#### GIVEN DATA

(** [t.flatten(s, e)] for non-negative axis numbers: axes [s .. e] are
    merged into one, the elements keep their logical order.  Both axis
    numbers are checked against the rank (a tensor without axes counts as
    having one), then their order; a tensor without axes becomes a tensor
    with one axis of size 1.  The merged size is a natural number without
    bound, as for [reshape]. *)
Definition flatten (t : Tensor) (s e : nat) : Res Tensor :=
  let sh := shape t in
  let rank := Nat.max (length sh) 1 in
  if rank <=? s then Raise IndexError
  else if rank <=? e then Raise IndexError
  else if e <? s then Raise RuntimeError
  else
    match sh with
    | [] => Ok (mkTensor [1] (data t))
    | _ :: _ =>
        Ok (mkTensor
              (firstn s sh ++
               numel (firstn (S e - s) (skipn s sh)) :: skipn (S e) sh)
              (data t))
    end.

(** ** The function of the notebook

    The tuple unpacking names axis 2 [W] and axis 3 [H], as the source
    does.  The keyword argument with default [True] is an optional
    argument. *)
Definition img_to_patch (x : Tensor) (patch_size : Z)
    (flatten_channels : option bool) : Res Tensor :=
  let flatten_channels := default true flatten_channels in
  match shape x with
  | [B; C; W; H] =>
      h' ← torch_div_trunc (Z.of_nat H) patch_size;
      w' ← torch_div_trunc (Z.of_nat W) patch_size;
      x ← reshape x [Z.of_nat B; Z.of_nat C; h'; patch_size; w'; patch_size];
      x ← permute x [0; 2; 4; 1; 3; 5];
      x ← flatten x 1 2;
      if flatten_channels then flatten x 2 4 else Ok x
  | _ => Raise ValueError
  end.

End Tensors.
Arguments Tensor A : clear implicits.

(** Source offset of every element of the permuted tensor, for a batch of
    shape [(B, C, a2, a3)] reshaped to [(B, C, g3, P, g2, P)]. *)
Definition patch_offsets (B C g3 g2 P : nat) : list nat :=
  map (fun k =>
         ravel [B; C; g3; P; g2; P]
           (permute_index [0; 2; 4; 1; 3; 5] (unravel [B; g3; g2; C; P; P] k)))
      (seq 0 (numel [B; g3; g2; C; P; P])).

(** A tensor whose elements are their own offsets. *)
Definition arange (sh : list nat) : Tensor nat := mkTensor sh (seq 0 (numel sh)).

(** An elementwise operation ([x * 2], [x.abs()], a normalisation by fixed
    constants): same shape, [f] applied to every element. *)
Definition tensor_map {A B : Type} (f : A -> B) (t : Tensor A) : Tensor B :=
  mkTensor (shape t) (map f (data t)).

Definition res_map {T U : Type} (f : T -> U) (r : Res T) : Res U :=
  match r with Ok v => Ok (f v) | Raise e => Raise e end.

(** ** The caller: [VisionTransformer] *)

(** [nn.Linear] reduced to its two widths: the matrix product itself is
    floating-point arithmetic and is not part of this development, only the
    width test it performs on its input is; its test of the element type of
    the input is not (the statements below are about batches the layer
    accepts as to their element type). *)
Record Linear : Type := mkLinear { in_features : Z; out_features : Z }.

Record VisionTransformer : Type :=
  mkVisionTransformer { patch_size : Z; input_layer : Linear }.

(** The two attributes [__init__] sets that [forward] reads before its
    first matrix product. *)
Definition VisionTransformer_init (embed_dim num_channels patch_size : Z)
  : VisionTransformer :=
  mkVisionTransformer patch_size
    (mkLinear (num_channels * patch_size ^ 2) embed_dim).

Section Caller.
Context {A : Type}.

########

** WHAT NEEDS TO BE DONE **
Give an exact copy of the lines above from the line with "numel (firstn (S" up to and including the line with "(seq 0 (numel [B; g3; g2; C; P; P])).", and leave everything else out.

** OUTPUT FOR THIS EXERCISE **
               numel (firstn (S e - s) (skipn s sh)) :: skipn (S e) sh)
              (data t))
    end.

(** ** The function of the notebook

    The tuple unpacking names axis 2 [W] and axis 3 [H], as the source
    does.  The keyword argument with default [True] is an optional
    argument. *)
Definition img_to_patch (x : Tensor) (patch_size : Z)
    (flatten_channels : option bool) : Res Tensor :=
  let flatten_channels := default true flatten_channels in
  match shape x with
  | [B; C; W; H] =>
      h' ← torch_div_trunc (Z.of_nat H) patch_size;
      w' ← torch_div_trunc (Z.of_nat W) patch_size;
      x ← reshape x [Z.of_nat B; Z.of_nat C; h'; patch_size; w'; patch_size];
      x ← permute x [0; 2; 4; 1; 3; 5];
      x ← flatten x 1 2;
      if flatten_channels then flatten x 2 4 else Ok x
  | _ => Raise ValueError
  end.

End Tensors.
Arguments Tensor A : clear implicits.

(** Source offset of every element of the permuted tensor, for a batch of
    shape [(B, C, a2, a3)] reshaped to [(B, C, g3, P, g2, P)]. *)
Definition patch_offsets (B C g3 g2 P : nat) : list nat :=
  map (fun k =>
         ravel [B; C; g3; P; g2; P]
           (permute_index [0; 2; 4; 1; 3; 5] (unravel [B; g3; g2; C; P; P] k)))
      (seq 0 (numel [B; g3; g2; C; P; P])).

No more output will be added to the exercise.